6. The lithium-ion battery self-discharge detection method according to claim 1, wherein: The outlier rate of the lithium-ion batteries in the current batch is calculated based on the self-discharge coefficient K of each lithium-ion battery, specifically including: The self-discharge coefficient K of all lithium-ion batteries in the current batch is calculated by using the box plot method, the 3σ criterion or the Mahalanobis distance method to obtain the outlier rate of the lithium-ion batteries in the current batch.

7. The lithium-ion battery self-discharge detection method according to claim 1, wherein: The determining of the quality of the current batch of lithium-ion batteries based on the outlier rate of the current batch of lithium-ion batteries specifically includes: If the outlier rate of the current batch of lithium-ion batteries is less than or equal to the preset outlier rate, the current batch of lithium-ion batteries is good; otherwise, the current batch of lithium-ion batteries is defective.

8. The lithium-ion battery self-discharge detection method according to claim 1, wherein: The step of discharging the lithium-ion battery to be tested at a low current to obtain a dQ / dV curve of the lithium-ion battery to be tested specifically includes: Discharging the lithium-ion battery under test at a low current for a third preset time; Obtaining the charge change dQ, voltage change dV and SOC value of the lithium-ion battery to be tested at each moment; The dQ / dV curve of the lithium-ion battery to be tested is drawn with the SOC value at each moment as the horizontal axis and the absolute value of the ratio of the charge change dQ to the voltage change dV at the same moment as the vertical axis.
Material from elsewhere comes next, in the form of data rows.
Lemma keeps_updateHost h key value :
  keeps (onlyHost hostCore h) (updateHost X h key value).
Proof.
  intros s o s' H. apply updateHost_tail in H.
  transitivity (upd_hostArena
       (alter (fun x => host_setLValues (<[key := value]> (hLValues x)) x) h) s).
  - eapply (keeps_setHost hostCore h); [| reflexivity]. reflexivity.
  - apply (onlyHost_weaken hostCoreBag fst) in H.
    destruct H as (E & L & O & P). repeat split; try assumption.
Qed.

Lemma keeps_setupHost h array hash :
  keeps (onlyHost hostCore h) (setupHost X h array hash).
Proof.
  unfold setupHost. apply keeps_forEachM; try apply _. intros kv.
  destruct (toString (fst kv)); [apply keeps_updateHost | apply keeps_ret; apply _].
Qed.

(** X1.  [updateHost] changes nothing in the program state but the host
    it is given, and of that host never the name, the registry or the
    override links, whatever the field and however the update ends. *)
Theorem X1_updateHost_touches_only_its_host h key value s :
  onlyHost hostCore h s (snd (updateHost X h key value s)).
Proof.
  destruct (updateHost X h key value s) as [o s'] eqn:H. cbn [snd].
  exact (keeps_updateHost h key value s o s' H).
Qed.

(** *** Declaring a host *)

Lemma esshHost_configured name array hash s :
  esshHost X [LString name; LTable array hash] s =
    match setupHost X (length (hostArena s)) array hash (snd (registerHost X name s)) with
    | (Ok _, s') => (Ok (LUserData (UHost (length (hostArena s)))), s')
    | (Err e, s') => (Err e, s')
    | (Raise e, s') => (Raise e, s')
    | (Panic e, s') => (Panic e, s')
    | (OutOfFuel, s') => (OutOfFuel, s')
    end.
Proof.
  unfold esshHost, CheckString, CheckTable. cbn [Get RawGetInt nth length Nat.eqb].
  unfold bind at 1. cbn [ret]. unfold bind at 1. cbn [ret fst snd].
  pose proof (registerHost_fst name s) as F.
  destruct (registerHost X name s) as [h s1]. cbn in F. subst h. cbn [snd].
  unfold bind, ret. now destruct (setupHost X _ array hash s1) as [[] ?].
Qed.
Lemma needing_setup_loop_trace (devices not_setup : list Device) :
  Forall discovery_event (trace_of (needing_setup_loop devices not_setup)).
Proof.
  revert not_setup. induction devices as [|device devices IH]; intros not_setup.
  - constructor.
  - cbn [needing_setup_loop]. apply bind_trace_all.
    + unfold do_call. apply bind_trace_all; [repeat constructor|intros _].
      destruct (dev_network_status device); constructor.
    + intros status. destruct (negb (String.eqb status "1")); [|apply IH].
      apply bind_trace_all; [repeat constructor|intros _; apply IH].
Qed.

(** Discovery only logs at the levels info and warning and only queries the
    devices: it resets, renames and sets up nothing and asks nothing. *)
Lemma discover_trace (env : Env) (net : option string) (only : bool) (verbose : Z) :
  Forall discovery_event
    (trace_of (discover_and_log_devices env net only verbose)).
Proof.
  unfold discover_and_log_devices.
  apply bind_trace_all; [repeat constructor|intros _].
  destruct only; [apply needing_setup_loop_trace|].
  apply bind_trace_all.
  - apply for_each_trace_all. intros device.
    apply bind_trace_all; [repeat constructor|intros _].
    apply bind_trace_all; [repeat constructor|intros _].
    destruct (0 <=? verbose)%Z; [apply log_details_trace|constructor].
  - intros _. apply bind_trace_all.
    + destruct (discover_devices env net); repeat constructor.
    + intros _. apply bind_trace_all; [repeat constructor|intros _; constructor].
Qed.

Lemma reset_attempts_discovery (t : list event) :
  Forall discovery_event t -> reset_attempts t = [].
Proof.
  induction 1 as [|ev t Hev _ IH]; [reflexivity|].
  unfold reset_attempts in *. cbn [flat_map]. rewrite IH.
  destruct ev; try reflexivity; destruct Hev.
Qed.

Lemma skipped_devices_discovery (t : list event) :
  Forall discovery_event t -> skipped_devices t = [].
Proof.
  induction 1 as [|ev t Hev _ IH]; [reflexivity|].
  unfold skipped_devices in *. cbn [flat_map]. rewrite IH.
  destruct ev as [[] ? ?| | | | | | | | | |]; try reflexivity; destruct Hev.
Qed.

(** ** The rename workflow *)

Lemma rename_calls_app (t1 t2 : list event) :
  rename_calls (t1 ++ t2) = (rename_calls t1 ++ rename_calls t2)%list.
Proof. apply flat_map_app. Qed.
(** * Product image scraper: scoring, merging, ranking and download

    A shallow embedding of [scripts/image_scraper.py] (class
    [ProductImageScraper]) and of the search half of
    [product_image_downloader.py] (class [ProductImageDownloader]),
    with the properties of the acquisition pipeline stated over it.

    Conventions.
    - Python [int] is [Z]; Python [float] is a primitive binary64 float
      ([PrimFloat]), so [score += 0.4] rounds here as it does in CPython.
    - Python [str] is [string] (a byte string holding UTF-8).
    - A Python [dict] literal is a [gmap]; the file system is a
      [gmap string bytes].
    - Code that talks to the network, the clock or the disk is written in a
      small free monad [io] whose effects are answered by a [world]. *)

From Stdlib Require Import ZArith List String Ascii Bool Lia Permutation.
From Stdlib Require Import DecimalString.
From Stdlib Require Import QArith PrimFloat Uint63.
From stdpp Require Import gmap strings list.

#[local] Set Warnings "-inexact-float".

Local Open Scope string_scope.
Local Open Scope Z_scope.

(** ** Python string helpers *)

Module Py.

(** [c.lower()] on an ASCII letter; other bytes are unchanged. *)
Definition ascii_lower (c : ascii) : ascii :=
  let n := nat_of_ascii c in
  if (Nat.leb 65 n && Nat.leb n 90)%bool then ascii_of_nat (n + 32) else c.

(** [s.lower()] on the UTF-8 bytes: ASCII letters are lowered and every
    other byte is kept.  This is Python's result on ASCII text.  The
    lowered values are only ever compared with ASCII strings (by equality
    or by [in]); on text free of U+0130 and U+212A, the two characters
    whose lower case contains an ASCII letter, those comparisons come out
    as in Python, because the ASCII characters of the result are the same
    and sit between the same non-ASCII neighbours. *)
Fixpoint lower (s : string) : string :=
  match s with
  | EmptyString => EmptyString
  | String c r => String (ascii_lower c) (lower r)
  end.
(** [remove_player], lines 645-655. *)
Definition remove_player (gid : nat) (username : string) : Prog unit :=
  update gid (λ i, set_in_game_players (in_game_players i ∖ {[username]})
                     (set_lobby_players (lobby_players i ∖ {[username]})
                        (set_players (players i ∖ {[username]}) i)));;
  modify (λ g, set_player_to_game (delete username (player_to_game g)) g);;
  broadcast_to_game_players gid
    (Raw (username +:+ "|-999|-999|Default|0|0|PLAYER_INFO"));;
  i ← self gid; g ← get;
  broadcast_to_game_players gid
    (Raw ("TELLRAW|PLACERSERVER|" +:+ username +:+ " left the game. ("
          +:+ Py.str (Z.of_nat (size (players i))) +:+ "/"
          +:+ Py.str (max_players (config g)) +:+ ")"));;
  i ← self gid; g ← get;
  (if bool_decide (game_state i = "countdown") &&
      bool_decide (Z.of_nat (size (players i)) < min_players (config g))%Z
   then
     if countdown_task i is Some t then
       finished ← is_done t;
       if (finished : bool) then mret () else cancel t
     else mret ()
   else mret ());;
  i ← self gid;
  if bool_decide (players i = ∅) && negb (bool_decide (game_state i = "ended"))
  then end_game gid false
  else mret ().

(** The search of [on_message] for a game to join, lines 852-856. *)
Definition find_target_game (g : Globals) : option nat :=
  (λ r, r.2) <$> list_find (λ gid, joinable (config g) (instance g gid) = true)
                   (active_games g).

(** The scoreboard is shown for five seconds, lines 840-845. *)
Definition show_and_hide_scoreboard (websocket : websocket) : Prog unit :=
  send_to_client websocket (SHOW_IMAGE "Top Players");;
  await sleep;;
  send_to_client websocket (Raw "HIDE_IMAGE|PLACERSERVER|").
(** * Titan Text Embeddings V2 notebook: a shallow embedding of its Python cells

    Source: [src/embeddings/Titan-V2-Embeddings.ipynb] (Python 3.11).

    The notebook is glue around two libraries it does not own: the vendor SDK
    (boto3) and the standard [json] module.  The embedding follows the cells:

    - Python values are the values of the JSON data model, which is what
      [json.loads] returns: [None], [bool], [int], [float], [str], [list] and
      [dict] with [str] keys in insertion order;
    - a [str] is a sequence of code points below 256, one per [ascii];
    - a [float] is carried by the decimal it prints as; the notebook does no
      arithmetic on floats;
    - [json.dumps], [json.loads], [str], [repr], [str.strip], [str.lower] are
      models of the Python 3.11 library functions with their default
      arguments; input the model does not cover (a [\u] escape at or above
      256, a float literal of more than 15 significant digits) is answered
      with [Unmodelled], which no [except] clause catches;
    - interpreter limits (recursion depth, memory, the int-to-str digit limit)
      and what [print] writes are left out;
    - the SDK is an oracle in the [World]: each remote operation answers from
      the trace of operations issued so far and the current request; the
      SDK's own retries happen inside one oracle answer;
    - objects live in a [Store] with a heap, the [TitanEmbeddings] class
      attributes, the notebook's global names and the trace of SDK calls. *)

From Stdlib Require Import List String Ascii ZArith NArith Bool Lia DecimalString.
Import ListNotations.

Local Open Scope string_scope.
Local Open Scope Z_scope.

(** ** Results of Python evaluation *)

Inductive BotoError : Type :=
| ClientError (code : string)      (* botocore.exceptions.ClientError, by error code *)
| BotoCoreError (name : string).   (* any other botocore exception, by class name *)

Inductive Exn : Type :=
| AttributeError (attr : string)
| TypeError (msg : string)
| KeyError (key : string)
| NameError (name : string)
| JSONDecodeError
| SdkError (e : BotoError).

Inductive Res (A : Type) : Type :=
| Ret (a : A)
| Raise (e : Exn)
| Unmodelled.

Arguments Ret {A} a.
Arguments Raise {A} e.
Arguments Unmodelled {A}.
9. A lithium-ion battery self-discharge detection system, characterized in that: include: The first execution unit is configured to perform a low-current discharge on the lithium-ion battery to be tested to obtain a dQ / dV curve of the lithium-ion battery to be tested; a second execution unit, configured to analyze the characteristics of the dQ / dV curve and determine a continuous SOC region where the absolute value of dQ / dV is less than a preset threshold; a third execution unit, configured to set a self-discharge test point within the determined SOC region; a fourth execution unit, configured to perform a self-discharge test on each lithium-ion battery of the same model and the same batch as the lithium-ion battery to be tested at the self-discharge test point to obtain a self-discharge coefficient K of each lithium-ion battery; a fifth execution unit, configured to calculate an outlier rate of lithium-ion batteries in a current batch according to a self-discharge coefficient K of each lithium-ion battery; The sixth execution unit is configured to determine the quality of the current batch of lithium-ion batteries according to the outlier rate of the current batch of lithium-ion batteries.

10. The lithium-ion battery self-discharge detection system according to claim 9, wherein: A temperature control unit is also included for controlling the ambient temperature during the self-discharge detection process.